The dynamic interrelationship between online listing keywords and consumer behaviors manifested in actual transactions has important implications on housing markets, especially when there is a strong shock and dynamic changes in the markets. Our analyses linking the keywords of online listings with housing price premiums from the transaction database provide a promising opportunity to estimate such interrelationships more accurately. Using the difference-in-difference model and the database of resale public housing transactions in Singapore, we first find that housing units on a higher floor level and with more rooms have experienced a significant increase in transaction prices while proximity to public transport and the CBD leads to the lower prices after COVID-19. Hence, our results confirm the external validity beyond the lower-density, Western context of a shifting trend of housing demand from smaller units in the urban area to larger units in the suburban area (e.g. [3, 48, 61]). We believe that these similarities mainly arise from the fact that both Singapore and these countries experienced significant transitions to work-from-home (WFH) trends after COVID-19.

Our text analysis results suggest that the online listing keywords have quickly captured the above trends based on the listing data from the major online platform in Singapore. Consistent with the results on transaction price premiums, both unigram and bigram analyses suggest a significant increase in the frequency of keywords related to view and more space while showing a decrease in the frequency of keywords highlighting the proximity to public transportation and a central location. These keywords show similar trends earlier than actual transaction outcomes, or at least in a timely manner. Moreover, our text analysis results provide useful qualitative information that could not be learned from the conventional transaction database. For example, our evidence that view-related keywords increasingly appear on online listing headlines after COVID-19 and WFH transitions further explains why units with a higher floor level have become more expensive among post-COVID-19 transactions.

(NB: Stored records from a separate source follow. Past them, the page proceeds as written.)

(** * avhttp cookie jar: a shallow embedding of include/avhttp/cookie.hpp

    The development follows the header top to bottom: the record
    [cookie_t], the container [cookies] with its lookup and mutation
    members, the Netscape cookie-file writer and reader, the Set-Cookie
    tokenizer, and the merge operator.  Library algorithms the header
    calls (std::remove_if, boost::trim, boost::split, atol, ...) are
    written out next to their call sites. *)

From Stdlib Require Import ZArith Ascii String List Bool Lia ZifyNat.
From Stdlib Require Import Sorting.Sorted Sorting.Permutation.
From stdpp Require Import base list strings.

Local Open Scope string_scope.
Local Open Scope Z_scope.

(** ** Time stamps *)

(** Modelled from the spec: boost::posix_time::ptime is declared outside
    this repository.  The spec describes [expires] as an optional
    timestamp whose absent value (not_a_date_time, "never expires")
    orders as the largest value; a present value is a count of
    microsecond ticks since the Unix epoch. *)
Inductive ptime : Type :=
  | not_a_date_time
  | time_at (ticks : Z).

Definition is_not_a_date_time (t : ptime) : bool :=
  match t with not_a_date_time => true | time_at _ => false end.

(** [lhs < rhs] on time stamps. *)
Definition ptime_lt (lhs rhs : ptime) : bool :=
  match lhs, rhs with
  | time_at x, time_at y => x <? y
  | time_at _, not_a_date_time => true
  | not_a_date_time, _ => false
  end.

(** [lhs <= rhs], which boost derives as [!(rhs < lhs)]. *)
Definition ptime_le (lhs rhs : ptime) : bool := negb (ptime_lt rhs lhs).

(** std::greater<ptime>. *)
Definition ptime_greater (lhs rhs : ptime) : bool := ptime_lt rhs lhs.

(** Ticks per second of the time stamp representation. *)
Definition ticks_per_second : Z := 1000000.

(** Modelled from the spec: detail::ptime_to_time_t lives in
    avhttp/detail/parsers.hpp, which is not part of the sources at hand;
    the spec gives "the absolute Unix timestamp" in whole seconds.  The
    header calls it on proper time stamps only. *)
Definition ptime_to_time_t (t : ptime) : Z :=
  match t with
  | not_a_date_time => 0
  | time_at ticks => ticks / ticks_per_second
  end.

(** boost's calendar covers the years 1400 to 9999: counted in seconds
    since the epoch, from 1400-01-01 00:00:00 to 9999-12-31 23:59:59. *)
Definition MIN_DATE_TIME : Z := - 17987443200.
Definition MAX_DATE_TIME : Z := 253402300799.

Definition within_dates (t : Z) : bool :=
  (MIN_DATE_TIME <=? t) && (t <=? MAX_DATE_TIME).

(** boost::posix_time::from_time_t: the epoch plus [t] seconds.  Boost
    counts the ticks in a 64-bit integer; the product below is the value
    it holds for the seconds [within_dates] admits.  [decode_line], the
    only caller, does not follow the library outside of them. *)
Definition from_time_t (t : Z) : ptime := time_at (t * ticks_per_second).

(** ** The cookie record (struct cookie_t, lines 62-113) *)

Record cookie_t : Type := mk_cookie {
  name : string;
  value : string;
  domain : string;
  path : string;
  expires : ptime;
  httponly : bool;
  secure : bool
}.

Abbreviation http_cookie := cookie_t.

(** The default constructor: empty strings, a default-constructed ptime
    (not_a_date_time), both flags false. *)
Definition cookie_default : http_cookie :=
  {| name := ""; value := ""; domain := ""; path := "";
     expires := not_a_date_time; httponly := false; secure := false |}.

(** std::string::empty. *)
Definition empty (s : string) : bool :=
  match s with EmptyString => true | String _ _ => false end.

(** compare_by_expires_t<Compare>::operator() (lines 97-100). *)
Definition compare_by_expires (m_comp : ptime -> ptime -> bool)
    (lhs rhs : cookie_t) : bool :=
  m_comp (expires lhs) (expires rhs).

(** ** The container (class cookies) *)

Record cookies : Type := mk_cookies {
  m_cookies : list http_cookie;
  m_default_domain : string
}.

(** The default constructor. *)
Definition cookies_new : cookies :=
  {| m_cookies := []; m_default_domain := "" |}.

Definition push_back (val : http_cookie) (c : cookies) : cookies :=
  {| m_cookies := m_cookies c ++ [val];
     m_default_domain := m_default_domain c |}.

Definition size (c : cookies) : nat := length (m_cookies c).

Definition clear (c : cookies) : cookies :=
  {| m_cookies := []; m_default_domain := m_default_domain c |}.

Definition set_default_domain (d : string) (c : cookies) : cookies :=
  {| m_cookies := m_cookies c; m_default_domain := d |}.

(** operator()(name, value), lines 272-279. *)
Definition insert_name_value (n v : string) (c : cookies) : cookies :=
  let tmp := {| name := n; value := v; domain := ""; path := "";
                expires := not_a_date_time;
                httponly := false; secure := false |} in
  push_back tmp c.

(** operator()(const http_cookie&), lines 283-287. *)
Definition insert_cookie (cookie : http_cookie) (c : cookies) : cookies :=
  push_back cookie c.

(** *** Lookup *)

(** find(const std::string& key), lines 360-385: the first record whose
    name equals [key]; [None] stands for end(). *)
Fixpoint find_name (key : string) (l : list http_cookie) : option http_cookie :=
  match l with
  | [] => None
  | i :: rest => if String.eqb (name i) key then Some i else find_name key rest
  end.

Definition same_key (i key : http_cookie) : bool :=
  String.eqb (name i) (name key) && String.eqb (domain i) (domain key)
    && String.eqb (path i) (path key).

(** find(const http_cookie& key), lines 388-413. *)
Fixpoint find_key (key : http_cookie) (l : list http_cookie) : option http_cookie :=
  match l with
  | [] => None
  | i :: rest => if same_key i key then Some i else find_key key rest
  end.

(** operator[], lines 346-357. *)
Fixpoint value_of (key : string) (l : list http_cookie) : string :=
  match l with
  | [] => ""
  | i :: rest =>
      if String.eqb (name i) key && negb (empty (value i)) then value i
      else value_of key rest
  end.

(** *** Removal by name (lines 416-436) *)

(** http_cookie_is_same_name::operator(). *)
Definition http_cookie_is_same_name (m_name : string) (cookie : http_cookie) : bool :=
  String.eqb (name cookie) m_name.

Section RemoveIf.
Context {A : Type}.
(** What an element holds after it has been the source of an
    assignment [*result = *first]: itself when the assignment copies,
    some valid but unspecified value when it moves. *)
Variable assigned_from : A -> A.
Variable pred : A -> bool.

(** std::find_if, as the index of the first match. *)
Fixpoint find_if (l : list A) : option nat :=
  match l with
  | [] => None
  | x :: rest => if pred x then Some 0%nat else S <$> find_if rest
  end.

(** The loop of std::remove_if: [first] walks the [cnt] remaining
    positions, [result] trails behind it and receives every element
    the predicate rejects.  The vector keeps its length throughout. *)
Fixpoint remove_if_loop (cnt first result : nat) (v : list A) : list A * nat :=
  match cnt with
  | O => (v, result)
  | S cnt' =>
      match v !! first with
      | None => (v, result)
      | Some x =>
          if pred x then remove_if_loop cnt' (S first) result v
          else remove_if_loop cnt' (S first) (S result)
                 (<[first := assigned_from x]> (<[result := x]> v))
      end
  end.

(** std::remove_if(begin, end, pred): the vector afterwards and the
    returned iterator (index of the new logical end). *)
Definition remove_if (v : list A) : list A * nat :=
  match find_if v with
  | None => (v, length v)
  | Some k => remove_if_loop (length v - S k) (S k) k v
  end.
End RemoveIf.

(** remove_cookie, lines 432-436.  The iterator std::remove_if returns is
    discarded and the vector is never erased. *)
Definition remove_cookie (assigned_from : http_cookie -> http_cookie)
    (n : string) (c : cookies) : cookies :=
  {| m_cookies :=
       fst (remove_if assigned_from (http_cookie_is_same_name n) (m_cookies c));
     m_default_domain := m_default_domain c |}.

(** ** The Netscape cookie file (lines 139-267) *)

Definition tab : ascii := "009"%char.
Definition newline : ascii := "010"%char.
Definition hash : ascii := "#"%char.
Definition dquote : ascii := "034"%char.

(** The comment block written at the head of an empty file. *)
Definition memo : string :=
  "# Netscape HTTP Cookie File" +:+ String newline
  ("# http://curl.haxx.se/docs/http-cookies.html" +:+ String newline
  ("# This file was generated by libcurl! Edit at your own risk."
     +:+ String newline (String newline ""))).

(** f.write(s, n): append the first [n] characters of [s] to the stream. *)
Definition f_write (f : string) (s : string) (n : nat) : string :=
  f +:+ substring 0 n s.

(** *** Printing and reading a time_t *)

Definition digit_char (d : Z) : ascii := ascii_of_N (48 + Z.to_N d).

(** Decimal digits of a non-negative number, most significant first,
    prepended to [acc]. *)
Fixpoint decimal_digits (fuel : nat) (n : Z) (acc : string) : string :=
  match fuel with
  | O => acc
  | S fuel' =>
      let acc' := String (digit_char (n mod 10)) acc in
      if n / 10 =? 0 then acc' else decimal_digits fuel' (n / 10) acc'
  end.

(** [oss << t] under the "C" locale. *)
Definition time_t_to_string (t : Z) : string :=
  let fuel := S (Z.to_nat (Z.log2 (Z.abs t))) in
  if t <? 0 then String "-" (decimal_digits fuel (- t) "")
  else decimal_digits fuel t "".

(** std::isspace in the classic locale. *)
Definition isspace (c : ascii) : bool :=
  let n := N_of_ascii c in
  (n =? 32)%N || ((9 <=? n)%N && (n <=? 13)%N).

Definition isdigit (c : ascii) : bool :=
  let n := N_of_ascii c in (48 <=? n)%N && (n <=? 57)%N.

Definition digit_value (c : ascii) : Z := Z.of_N (N_of_ascii c) - 48.

Fixpoint parse_digits (s : string) (acc : Z) : Z :=
  match s with
  | EmptyString => acc
  | String c s' =>
      if isdigit c then parse_digits s' (acc * 10 + digit_value c) else acc
  end.

Fixpoint skip_space (s : string) : string :=
  match s with
  | EmptyString => EmptyString
  | String c s' => if isspace c then skip_space s' else s
  end.

Definition LONG_MAX : Z := 9223372036854775807.
Definition LONG_MIN : Z := - 9223372036854775808.

(** atol: leading white space, an optional sign, then decimal digits up
    to the first other character; out-of-range values are clamped as
    strtol does on an LP64 platform. *)
Definition atol (s : string) : Z :=
  let v :=
    match skip_space s with
    | String "-" s' => - parse_digits s' 0
    | String "+" s' => parse_digits s' 0
    | s' => parse_digits s' 0
    end in
  Z.max LONG_MIN (Z.min LONG_MAX v).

Our contributions to big data research communities are two folds. On the one hand, we demonstrate that big data analytics could effectively be applied to emerging social science research such as online listing research. By doing so, we try to contribute to expanding the scholarly discussions surrounding big data, from big data mining and relevant methodologies to the broadened scope and value of big data analytics. For example, we used word embedding to analyze keywords of online listing data, and analysis results help provide a more comprehensive understanding of housing market dynamics. On the other hand, our study connects changes in revealed consumer preferences from the housing transaction data with changes in advertising keywords for online property listings. This has implications beyond real estate research because it suggests how online marketing adapts to quickly reflect actual consumer preferences in highly dynamic circumstances such as the COVID-19 pandemic, especially for the products without popular brands like housing [5].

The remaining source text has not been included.